= Assignment =
Wherever the string "Import" turns up in the data, copy the whole line.
>>>
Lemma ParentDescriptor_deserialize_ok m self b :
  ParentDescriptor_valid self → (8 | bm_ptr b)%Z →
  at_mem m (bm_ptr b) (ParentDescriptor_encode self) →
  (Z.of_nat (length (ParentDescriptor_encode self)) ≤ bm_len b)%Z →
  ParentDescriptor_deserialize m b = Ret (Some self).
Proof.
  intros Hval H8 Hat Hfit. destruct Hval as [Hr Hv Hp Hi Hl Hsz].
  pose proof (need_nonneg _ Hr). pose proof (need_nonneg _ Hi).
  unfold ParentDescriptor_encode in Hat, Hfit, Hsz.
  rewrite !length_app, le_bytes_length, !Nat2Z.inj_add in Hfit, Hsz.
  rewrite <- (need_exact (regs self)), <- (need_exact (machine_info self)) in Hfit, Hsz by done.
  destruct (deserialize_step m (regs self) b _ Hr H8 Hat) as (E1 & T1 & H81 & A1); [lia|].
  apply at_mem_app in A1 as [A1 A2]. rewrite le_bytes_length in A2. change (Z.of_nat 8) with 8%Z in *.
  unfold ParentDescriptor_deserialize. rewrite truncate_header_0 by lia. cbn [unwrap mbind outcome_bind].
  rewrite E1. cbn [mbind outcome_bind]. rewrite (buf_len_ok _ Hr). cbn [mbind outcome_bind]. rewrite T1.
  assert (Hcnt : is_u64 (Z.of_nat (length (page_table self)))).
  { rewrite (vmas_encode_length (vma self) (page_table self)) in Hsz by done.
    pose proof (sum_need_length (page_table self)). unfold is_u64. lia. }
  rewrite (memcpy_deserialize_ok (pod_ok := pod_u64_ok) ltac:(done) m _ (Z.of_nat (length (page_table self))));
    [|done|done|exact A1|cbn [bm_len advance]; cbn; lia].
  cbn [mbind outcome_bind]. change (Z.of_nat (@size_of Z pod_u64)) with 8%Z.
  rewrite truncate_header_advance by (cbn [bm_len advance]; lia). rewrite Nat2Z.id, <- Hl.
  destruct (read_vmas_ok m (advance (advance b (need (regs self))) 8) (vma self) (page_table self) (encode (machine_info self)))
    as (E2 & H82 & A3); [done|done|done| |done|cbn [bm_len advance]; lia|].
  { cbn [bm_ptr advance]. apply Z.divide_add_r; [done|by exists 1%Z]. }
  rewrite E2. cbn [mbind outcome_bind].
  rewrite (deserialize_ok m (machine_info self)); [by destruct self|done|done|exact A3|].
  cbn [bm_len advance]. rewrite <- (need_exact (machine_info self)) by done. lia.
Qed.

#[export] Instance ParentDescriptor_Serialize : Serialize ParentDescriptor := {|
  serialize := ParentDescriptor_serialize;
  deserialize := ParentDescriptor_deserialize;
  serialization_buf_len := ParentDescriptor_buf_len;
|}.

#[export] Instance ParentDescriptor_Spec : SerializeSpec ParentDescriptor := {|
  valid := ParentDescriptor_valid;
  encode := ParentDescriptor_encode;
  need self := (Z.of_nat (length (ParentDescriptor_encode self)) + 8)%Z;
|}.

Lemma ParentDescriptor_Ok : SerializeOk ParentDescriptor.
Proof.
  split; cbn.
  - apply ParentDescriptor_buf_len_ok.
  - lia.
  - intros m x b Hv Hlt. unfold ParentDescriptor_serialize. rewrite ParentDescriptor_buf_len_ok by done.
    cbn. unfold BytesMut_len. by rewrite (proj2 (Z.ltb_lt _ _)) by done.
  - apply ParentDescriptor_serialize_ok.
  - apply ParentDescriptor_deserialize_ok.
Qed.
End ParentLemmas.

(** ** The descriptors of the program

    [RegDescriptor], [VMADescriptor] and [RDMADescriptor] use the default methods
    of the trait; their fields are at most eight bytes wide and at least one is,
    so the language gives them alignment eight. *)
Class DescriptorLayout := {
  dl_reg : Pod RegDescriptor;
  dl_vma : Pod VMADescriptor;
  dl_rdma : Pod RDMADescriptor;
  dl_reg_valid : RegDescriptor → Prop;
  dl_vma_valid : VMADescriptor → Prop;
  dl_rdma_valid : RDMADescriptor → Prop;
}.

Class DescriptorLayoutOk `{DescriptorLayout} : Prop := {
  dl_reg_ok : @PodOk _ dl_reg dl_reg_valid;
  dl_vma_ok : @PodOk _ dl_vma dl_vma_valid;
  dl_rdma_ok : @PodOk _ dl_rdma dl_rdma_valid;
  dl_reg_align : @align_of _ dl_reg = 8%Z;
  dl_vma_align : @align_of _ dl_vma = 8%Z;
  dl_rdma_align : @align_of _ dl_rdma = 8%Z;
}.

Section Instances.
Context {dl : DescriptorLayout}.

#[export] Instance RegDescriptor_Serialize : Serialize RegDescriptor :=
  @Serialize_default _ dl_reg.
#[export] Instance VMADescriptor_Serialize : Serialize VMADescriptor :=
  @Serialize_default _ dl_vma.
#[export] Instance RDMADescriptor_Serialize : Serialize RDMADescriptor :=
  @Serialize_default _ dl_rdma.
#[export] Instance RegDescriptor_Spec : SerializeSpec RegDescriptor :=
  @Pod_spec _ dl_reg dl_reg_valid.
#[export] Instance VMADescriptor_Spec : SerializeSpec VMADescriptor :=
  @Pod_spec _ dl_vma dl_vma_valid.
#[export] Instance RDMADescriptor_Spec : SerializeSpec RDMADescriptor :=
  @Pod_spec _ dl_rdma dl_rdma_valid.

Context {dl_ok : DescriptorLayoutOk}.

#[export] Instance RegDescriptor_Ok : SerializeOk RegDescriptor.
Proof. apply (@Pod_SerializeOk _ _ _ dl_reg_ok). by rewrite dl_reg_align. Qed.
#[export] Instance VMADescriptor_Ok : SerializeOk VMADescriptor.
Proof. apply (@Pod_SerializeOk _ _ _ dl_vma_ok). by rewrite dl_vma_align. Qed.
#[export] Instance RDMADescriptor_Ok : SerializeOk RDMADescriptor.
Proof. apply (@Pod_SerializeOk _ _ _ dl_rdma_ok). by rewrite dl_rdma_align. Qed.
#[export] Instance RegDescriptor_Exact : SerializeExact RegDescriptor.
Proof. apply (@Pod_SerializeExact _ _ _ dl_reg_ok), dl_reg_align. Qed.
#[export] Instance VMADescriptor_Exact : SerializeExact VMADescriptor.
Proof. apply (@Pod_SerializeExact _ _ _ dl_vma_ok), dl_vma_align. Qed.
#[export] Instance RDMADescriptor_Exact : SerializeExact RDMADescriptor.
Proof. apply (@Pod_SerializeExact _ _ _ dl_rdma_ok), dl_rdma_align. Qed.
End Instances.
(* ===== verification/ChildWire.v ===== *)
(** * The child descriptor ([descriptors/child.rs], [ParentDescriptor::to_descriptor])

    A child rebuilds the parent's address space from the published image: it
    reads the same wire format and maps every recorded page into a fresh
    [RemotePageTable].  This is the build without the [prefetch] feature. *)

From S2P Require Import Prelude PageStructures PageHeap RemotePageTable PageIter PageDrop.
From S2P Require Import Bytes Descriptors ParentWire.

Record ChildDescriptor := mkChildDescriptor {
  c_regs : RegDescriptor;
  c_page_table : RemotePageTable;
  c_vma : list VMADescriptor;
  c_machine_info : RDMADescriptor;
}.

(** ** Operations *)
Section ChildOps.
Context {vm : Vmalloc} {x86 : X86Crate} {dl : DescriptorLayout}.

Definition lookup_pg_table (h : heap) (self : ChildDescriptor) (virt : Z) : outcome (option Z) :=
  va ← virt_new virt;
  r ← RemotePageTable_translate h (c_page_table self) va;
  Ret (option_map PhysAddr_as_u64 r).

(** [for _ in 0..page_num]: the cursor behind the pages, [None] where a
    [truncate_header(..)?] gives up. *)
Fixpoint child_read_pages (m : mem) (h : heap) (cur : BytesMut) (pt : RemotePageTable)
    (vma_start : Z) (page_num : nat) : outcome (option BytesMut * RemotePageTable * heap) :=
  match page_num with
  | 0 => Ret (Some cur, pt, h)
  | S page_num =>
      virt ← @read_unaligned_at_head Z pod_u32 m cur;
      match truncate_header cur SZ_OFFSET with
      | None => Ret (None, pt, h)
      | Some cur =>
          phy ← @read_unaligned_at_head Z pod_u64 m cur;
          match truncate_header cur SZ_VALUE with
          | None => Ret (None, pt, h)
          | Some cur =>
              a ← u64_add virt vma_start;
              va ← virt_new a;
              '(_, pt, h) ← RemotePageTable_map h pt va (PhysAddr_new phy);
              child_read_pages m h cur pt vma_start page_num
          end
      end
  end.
<<<
= Exercise solution =
From S2P Require Import Prelude PageStructures PageHeap RemotePageTable PageIter PageDrop.
From S2P Require Import Bytes Descriptors ParentWire.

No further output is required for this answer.